Ceri Evans (born 2 October 1963 in Christchurch, New Zealand) is a New Zealand former association football player who frequently represented his country as a central defender in the 1980s and 1990s.

After graduating in medicine with distinction from the University of Otago, Evans attended Oxford University as a Rhodes scholar, gaining a first class honours in Experimental Psychology while playing football for Oxford United. He is the son of Gwyn Evans who played professionally for Crystal Palace, for Christchurch United and Nelson United in New Zealand and who also became a senior official in the New Zealand Football Association.

Ceri's interest in traumatic memory saw him interview over 100 violent offenders to gain his PhD. He was awarded the Gaskell Gold Medal by the Royal College of Psychiatrists and specialised in forensic psychiatry.

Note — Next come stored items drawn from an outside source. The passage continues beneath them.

(** A checkpoint after a successful checkpoint of the same ejection is lost.
    When EjectISO checkpoints twice (the start of the disconnect, then the
    question that it raised), no write ever records the second state: the
    VsphereAgent's status became a copy of the first one. *)
Theorem ejectCheckpoint_second_lost (agent : VsphereAgent) (op1 op2 : ISOEjectionStatus) (h : hist)
    (o : VsphereAgent) (k : result VsphereAgent → program (ejectState * result unit))
    (Hreach : reach anyAnswer []
       (let! c := ejectCheckpoint (agent, true) op1 in
        match c.2 with Err e => Return (c.1, Err e) | Ok _ => ejectCheckpoint c.1 op2 end)
       h (Call (StatusUpdate KVsphereAgent o) k)) :
  vst_ISOEjection (va_Status o) = Some op1.
Proof.
  enough (safe anyAnswer (writesEjection (Some op1)) []
    (let! c := ejectCheckpoint (agent, true) op1 in
     match c.2 with Err e => Return (c.1, Err e) | Ok _ => ejectCheckpoint c.1 op2 end) (λ _ _, True)) as Hsafe
    by (apply (safe_reach _ _ _ _ _ _ _ Hsafe Hreach)).
  apply safe_bind. unfold ejectCheckpoint at 1. apply safe_bind.
  assert (∀ a, vst_ISOEjection (va_Status a) = Some op1 → ∀ h',
    safe anyAnswer (writesEjection (Some op1)) h' (updateStatus a)
      (λ _ r, vst_ISOEjection (va_Status r.1) = Some op1)) as Hw1.
  { intros a <- h'. eapply safe_ok_mono_post; [apply updateStatus_writes|apply updateStatus_result]. }
  eapply safe_mono; [by apply Hw1|].
  intros h1 [agent' [[]|e]] Hej; cbn [safe fst snd]; [|done].
  unfold ejectCheckpoint. apply safe_bind. simpl in Hej.
  eapply safe_mono; [by apply Hw1|]. by intros h2 [agent2 [[]|e]] _.
Qed.

End controller_proofs.
(* ===== verification/PoolController.v ===== *)
(** * The VsphereAgentPool controller

    internal/controller/vsphereagentpool_controller.go, the parts with effects:
    one pass of Reconcile lists the inventory, pins the selectors of the
    AgentMachines, observes Agents, Machines and demand, refreshes the lifecycle
    of the owned VMs (OwnedVMs.v), plans (Planner.v), applies the plan by patching
    Agents and deleting VsphereAgents, refreshes the ISO cache and publishes the
    status.  The pure steps are those of the files named; here they are composed
    with the calls in the order of the source.

    Events and metrics are those of Telemetry.v; logs are left out. *)
From S2P Require Import Prelude Api Identity Planner OwnedVMs VsphereObjects Sha256 Metrics Effects K8s Telemetry Objects.
From S2P Require Import VmCleanup VMProvider IsoCache InfraEnv AgentMachine VsphereAgent.

(** ** Constants *)
Definition finalizerName : string := "agent-forge.containeroo.ch/vsphere-agent-pool".
Definition vsphereAgentPoolInfraEnvNameIndex : string := ".spec.infraEnvRef.name".
Definition conditionAgentMachineDemand : string := "AgentMachineDemandFound".
Definition conditionInfraEnvAvailable : string := "InfraEnvAvailable".
Definition conditionCapacitySatisfied : string := "CapacitySatisfied".
Definition conditionVsphereReady : string := "VsphereReady".

Definition poolNamespace (pool : VsphereAgentPool) : string := om_Namespace (pl_Meta pool).
Definition poolName (pool : VsphereAgentPool) : string := om_Name (pl_Meta pool).
Definition controlPlaneNamespace (pool : VsphereAgentPool) : string := ps_ControlPlaneNamespace (pl_Spec pool).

After returning home to Christchurch, Ceri served as Clinical Director of the Canterbury Regional Forensic Psychiatry Service, led national projects on violence risk assessment and prison mental health screening and served as an expert witness in leading civil and criminal cases.

Ceri has been invited into leading organisations across the spectrum to support their drive for excellence in demanding, high stakes environments.

His Red-Blue mind model is used by people serious about performing under pressure, from doctors to lawyers, from executive teams to special teams, and from professionals to amateurs. He is perhaps best known for his work with the New Zealand All Blacks for whom he has provided specialist consultancy since 2010.

In 2018 Ceri was made a Fellow of the Royal College of Psychiatrists and awarded his football coaching A licence.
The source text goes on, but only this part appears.